Carver wants world domination and instigates a war between China and the United Kingdom with his elusive stealth ship in the South China Sea. While planting mines on the ship, Bond is nearly killed by the passionately torturing Stamper, but escapes. Later, when Bond tries to defuse a missile on board, Stamper surprises him again. There is a final fight between the two on the rocket launch pad, where Bond has meanwhile placed the detonators for the mines. He sticks a knife in Stamper's stomach and jumps overboard. Shortly thereafter, the rocket ignites, the mines detonate and the ship explodes - with Stamper...

It was with this role that Götz Otto became known. That opened doors internationally. "I was really happy about that," he once said in an interview with "Münchner Merkur".

He should have been happy when he even got the role. And how that came about, he told in 2013 in an interview with the magazine "Focus". His most present memory was "the casting with the producer Barbara Broccoli in London". He only had twenty seconds to introduce himself. It was so absurd and he had no idea what to say. "And since the list of my previous career stages would not have filled twenty seconds, I put everything on one card and said: 'I'm big, I'm bad, I'm bald, I'm German. Five seconds, keep the Rest." (Eng. "I'm big, I'm bad, I'm brave, I'm German. Five seconds, keep the rest." It worked.

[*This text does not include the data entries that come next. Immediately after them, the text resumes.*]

(** ** Witnesses *)

Module LifecycleWitness.
Definition a : Application := mkApplication "/c.json" "/l.json".
Definition other : Process := mkProcess "/old" [].
(** A machine with the two configuration files, a run directory, a data
    directory that is not empty, and one process. *)
Definition files : gmap (list string) node :=
  <[["c.json"] := File sample_config]> (<[["l.json"] := File ""]>
  (<[["run"] := Dir]> (<[["var"; "vcap"; "store"; "etcd"] := Dir]>
  (<[["var"; "vcap"; "store"; "etcd"; "member"] := Dir]>
  (<[["var"; "vcap"; "store"; "etcd"; "member"; "wal"] := File "w"]> ∅))))).
Definition w : World AppScript.state :=
  mkWorld files {[ 7 := other ]} permissive_kernel (AppScript.mkState 0 []) [].
(** The same with the pid file of an earlier process. *)
Definition w_stale : World AppScript.state :=
  set_fs (<[["run"; "etcd.pid"] := File "7"]> files) w.
Definition cfg : Config :=
  match ConfigFromJSONs "/c.json" "/l.json" w with
  | (Val (c, _), _) => c
  | _ => zero_Config
  end.
Definition ics : InitialClusterState :=
  mkInitialClusterState "etcd-z1-2=https://etcd-z1-2.:7001" "existing".
Definition members : list Member :=
  [mkMember "m1" "etcd-z1-1" ["http://10.0.0.1:7001"] [];
   mkMember "m2" "" ["http://10.0.0.2:7001"] []].
Definition answers (synced : option error) : AppScript.answers :=
  AppScript.mkAnswers (λ _, None) (λ _, (ics, None)) synced (λ _, (members, None)) (λ _, None).
Definition timeout : error := ErrorString "timeout".

Lemma startable_w s : startable (answers s) a cfg ics w.
Proof.
  split; try done; [by apply names_ok_decide; vm_compute|].
  eexists. vm_compute. reflexivity.
Qed.
Lemma startable_stale s : startable (answers s) a cfg ics w_stale.
Proof.
  split; try done; [by apply names_ok_decide; vm_compute|].
  eexists. vm_compute. reflexivity.
Qed.
End LifecycleWitness.

Lemma removeDataDir_spec_witness :
  let w := LifecycleWitness.w in
  ∃ w', removeDataDir LifecycleWitness.cfg w = (Val tt, w') ∧ procs w' = procs w ∧
    fs w' !! ["run"] = Some Dir ∧
    fs w' !! ["var"; "vcap"; "store"; "etcd"; "member"; "wal"] = None.
Proof.
  intros w. destruct (removeDataDir_spec LifecycleWitness.cfg w
    ltac:(by apply names_ok_decide; vm_compute)) as (w'&Hr&Hp&Hk&_&Hall).
  exists w'. split_and!; [exact Hr|exact Hp|rewrite Hk; by vm_compute|].
  apply Hall; [|by vm_compute]. split_and!; try done; by vm_compute.
Defined.

Lemma removeSelf_calls_witness :
  ∃ w', removeSelfFromCluster
      (H := AppScript.collaborators (LifecycleWitness.answers None))
      LifecycleWitness.cfg LifecycleWitness.w = (Val tt, w') ∧ AppScript.removed (svc w') = [""].
Proof.
  destruct (removeSelf_calls (LifecycleWitness.answers None) LifecycleWitness.cfg
    LifecycleWitness.w eq_refl) as (w'&id&Hr&_&Hs&_&Hid).
  exists w'. split; [exact Hr|]. rewrite Hs, Hid; [done|].
  intros m Hm. apply (bool_decide_unpack _).
  assert (Forall (λ m, m_Name m ≠ NodeName LifecycleWitness.cfg) LifecycleWitness.members) as Hall
    by (apply (bool_decide_unpack _); vm_compute; exact I).
  apply bool_decide_pack. rewrite Forall_forall in Hall. by apply Hall.
Defined.

Lemma Start_refines_witness :
  ∃ r w', Start (H := AppScript.collaborators (LifecycleWitness.answers None))
      LifecycleWitness.a LifecycleWitness.w = (Val r, w') ∧
    start_spec (LifecycleWitness.answers None) LifecycleWitness.cfg LifecycleWitness.w r w'.
Proof.
  destruct (Start_refines (LifecycleWitness.answers None) LifecycleWitness.a LifecycleWitness.w
    eq_refl ltac:(by apply names_ok_decide; vm_compute)) as (r&w'&Hr&_&Hs).
  exists r, w'. split; [exact Hr|exact Hs].
Defined.

Lemma Stop_refines_witness :
  ∃ r w', Stop (H := AppScript.collaborators (LifecycleWitness.answers None))
      LifecycleWitness.a LifecycleWitness.w_stale = (Val r, w') ∧
    stop_spec (LifecycleWitness.answers None) LifecycleWitness.cfg LifecycleWitness.w_stale r w' ∧
    AppScript.removed (svc w') = [""].
Proof.
  destruct (Stop_refines (LifecycleWitness.answers None) LifecycleWitness.a
    LifecycleWitness.w_stale eq_refl ltac:(by apply names_ok_decide; vm_compute))
    as (r&w'&Hr&_&Hs).
  exists r, w'. split; [exact Hr|]. split; [exact Hs|].
  destruct Hs as [Hs _]. rewrite Hs. by vm_compute.
Defined.

Lemma Start_unsynced_leaves_process_witness :
  let an := LifecycleWitness.answers (Some LifecycleWitness.timeout) in
  let w := LifecycleWitness.w in
  ∃ w', Start (H := AppScript.collaborators an) LifecycleWitness.a w =
      (Val (Some (PathError "open" "/run/etcd.pid" ENOENT)), w') ∧
    procs w' !! 8 = Some (etcd_process LifecycleWitness.cfg LifecycleWitness.ics) ∧
    procs w' !! 7 = Some LifecycleWitness.other.
Proof.
  intros an w. destruct (Start_unsynced_leaves_process an LifecycleWitness.a LifecycleWitness.cfg
    LifecycleWitness.ics LifecycleWitness.timeout (PathError "open" "/run/etcd.pid" ENOENT) w
    (LifecycleWitness.startable_w _) eq_refl ltac:(by vm_compute) ltac:(by vm_compute))
    as (w'&Hr&Hp&_).
  exists w'. split; [exact Hr|]. rewrite Hp.
  change (k_pid (kernel w) (procs w)) with 8. by split.
Defined.

Lemma Start_unsynced_kills_recorded_witness :
  let an := LifecycleWitness.answers (Some LifecycleWitness.timeout) in
  let w := LifecycleWitness.w_stale in
  ∃ w', Start (H := AppScript.collaborators an) LifecycleWitness.a w =
      (Val (Some LifecycleWitness.timeout), w') ∧
    procs w' !! 8 = Some (etcd_process LifecycleWitness.cfg LifecycleWitness.ics) ∧
    procs w' !! 7 = None.
Proof.
  intros an w. destruct (Start_unsynced_kills_recorded an LifecycleWitness.a LifecycleWitness.cfg
    LifecycleWitness.ics LifecycleWitness.timeout 7 w (LifecycleWitness.startable_stale _) eq_refl
    ltac:(by vm_compute) ltac:(by split) ltac:(by vm_compute) ltac:(by eexists) eq_refl eq_refl)
    as (w'&Hr&Hp&Hk&_).
  exists w'. split; [exact Hr|]. split; [by apply Hk|].
  rewrite Hp. change (k_pid (kernel w) (procs w)) with 8. done.
Defined.

Lemma Start_then_Stop_witness :
  let an := LifecycleWitness.answers None in
  let w := LifecycleWitness.w in
  ∃ w1 w2, Start (H := AppScript.collaborators an) LifecycleWitness.a w = (Val None, w1) ∧
    fs w1 !! ["run"; "etcd.pid"] = Some (File "8") ∧
    Stop (H := AppScript.collaborators an) LifecycleWitness.a
      (set_svc (AppScript.mkState 0 []) w1) = (Val None, w2) ∧
    procs w2 = {[ 7 := LifecycleWitness.other ]}.
Proof.
  intros an w. destruct (Start_then_Stop an an LifecycleWitness.a LifecycleWitness.cfg
    LifecycleWitness.ics w (LifecycleWitness.startable_w _) eq_refl eq_refl
    ltac:(constructor) ltac:(by vm_compute) ltac:(by vm_compute) ltac:(by vm_compute)
    ltac:(by vm_compute) eq_refl eq_refl eq_refl ltac:(by split) eq_refl)
    as (w1&w2&H1&_&Hf&_&H2&Hp&_).
  exists w1, w2. split; [exact H1|]. split; [exact Hf|]. split; [exact H2|exact Hp].
Defined.
(** ** Abstract specification: one shared cell

    The cell holds the default URL at first, a [Set_] replaces its contents,
    a [Read] and a [Returned] see them; the other labels do not concern it. *)
Inductive cell_step : option URL → label → option URL → Prop :=
  | cell_set a b : cell_step a (Set_ b) b
  | cell_read a n : cell_step a (Read n a) a
  | cell_return a n : cell_step a (Returned n a) a
  | cell_other a l :
      match l with Tau | Found _ | Called _ => True | _ => False end → cell_step a l a.

Inductive cell_run : list label → option URL → Prop :=
  | cell_nil : cell_run [] (Some defaultEtcdURL)
  | cell_snoc t a l b : cell_run t a → cell_step a l b → cell_run (t ++ [l]) b.

(** The last of the values set, the default before the first. *)
Definition last_set (t : list label) : option URL :=
  foldl (λ a l, match l with Set_ b => b | _ => a end) (Some defaultEtcdURL) t.

Lemma cell_run_last_set t a : cell_run t a → a = last_set t.
Proof.
  induction 1 as [|t a l b Hrun IH Hstep]; [done|]. unfold last_set. rewrite foldl_app.
  fold (last_set t). rewrite <-IH. simpl. by destruct Hstep as [| | |? []].
Qed.

Lemma run_cell t m : run t m → cell_run t (m_address m).
Proof.
  unfold run. intros Hrun. remember NewManager as m0 eqn:Hm0.
  induction Hrun as [|m t m1 l m2 Hrun IH Hstep]; subst; [constructor|].
  eapply cell_snoc; [by apply IH|]. destruct (run_ok t m1 Hrun) as [_ Hrd]. clear IH Hrun.
  destruct Hstep; simpl in *; try by constructor.
  assert (b = a) as -> by (by apply (Hrd n)). constructor.
Qed.

(** ** Where the values come from *)

Definition sound (t : list label) (a : option URL) : Prop :=
  a = Some defaultEtcdURL ∨ ∃ r, Found r ∈ t ∧ a = next_address r.

Lemma sound_snoc t l a : sound t a → sound (t ++ [l]) a.
Proof. intros [->|(r&Hr&->)]; [by left|]. right. exists r. set_solver. Qed.

Definition pending_sound (t : list label) (p : bg_pc) : Prop :=
  match p with SetLock b | SetHeld b => sound t b | _ => True end.

Lemma run_sound t m : run t m → sound t (m_address m) ∧ pending_sound t (m_bg m).
Proof.
  unfold run. intros Hrun. remember NewManager as m0 eqn:Hm0.
  induction Hrun as [|m t m1 l m2 Hrun IH Hstep]; subst; [split; [by left|done]|].
  destruct (IH eq_refl) as [Ha Hp]. clear IH.
  assert (pending_sound (t ++ [l]) (m_bg m1)) as Hp'.
  { destruct (m_bg m1); simpl in *; try done; by apply sound_snoc. }
  destruct Hstep; simpl in *; (split; [by apply sound_snoc|]); try done.
  right. exists r. set_solver.
Qed.

Lemma run_app_inv t l m : run (t ++ [l]) m → ∃ m1, run t m1 ∧ step m1 l m.
Proof.
  unfold run. intros H. remember NewManager as m0 eqn:Hm0. remember (t ++ [l]) as t' eqn:Ht.
  destruct H as [m|m t1 m1 l1 m2 Hrun Hstep]; [by destruct t|].
  apply app_inj_tail in Ht as [-> ->]. eauto.
Qed.

Lemma run_prefix t t' m : run (t ++ t') m → ∃ m1, run t m1.
Proof.
  revert m. induction t' as [|l t' IH] using rev_ind; intros m; [rewrite app_nil_r; eauto|].
  rewrite app_assoc. intros (m1&H&_)%run_app_inv. by eapply IH.
Qed.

But his filmography alongside this prestige project is also impressive: it includes "Schindler's List" (1993, seven Oscars) and "Downfall" (2004, Oscar nomination for "Best Foreign Language Film").

After Bond, numerous engagements in international productions followed, such as "The Girl of Your Dreams" (1998) with the Spanish film star Penélope Cruz (48), the US-British fantasy film "Beowulf" (1999) with Christopher Lambert (65), the Spanish-French Feature film "The Girl and the Artist" (2012) with Claudia Cardinale (84) and the award-winning French film "Maman und Ich" (2013) with Diane Kruger (46). For the German-Chilean thriller series "Dignity" (2019-2020) about the Christian sect Colonia Dignidad, Götz Otto was in front of the camera with Devid Striesow (48), among others.

The father of four and Bavarian by choice lives with his wife near Munich. Götz Otto can also often be seen on German TV and film, including in: "Hubert without Staller (2013, 2019), "For Heaven's sake" (2017), "Unter Deutschen Betten" (2017), "Munich murder: On the street, at night, alone" (2017), "There's nothing" (2020) or Joseph Vilsmaier's (1939-2020) last feature film "Der Boandlkramer und die Eternal Love" (2021) and the Franconian "crime scene: Why" (2022).

And Götz Otto has also played in the Bavarian hit daily soap "Dahoam is Dahoam" (since 2007, BR). In 2016, the six-foot-tall actor slipped into the role of Michigan's "Little Joe" for a few episodes. Little Joe, who knew Vroni Brunner (Senta Auth, 48) from before and still admires him, suddenly appeared in the fictional town of Lansing, which her friend Roland Bamberger (Horst Kummeth, 65) didn't like at all...

In contrast to his many international films, "Dahoam is Dahoam" is a comparatively small, but in any case very local, production. When asked about this, Götz Otto told the news agency spot on news on the sidelines of the shooting: "Why not? It's a nice format that many viewers like to see."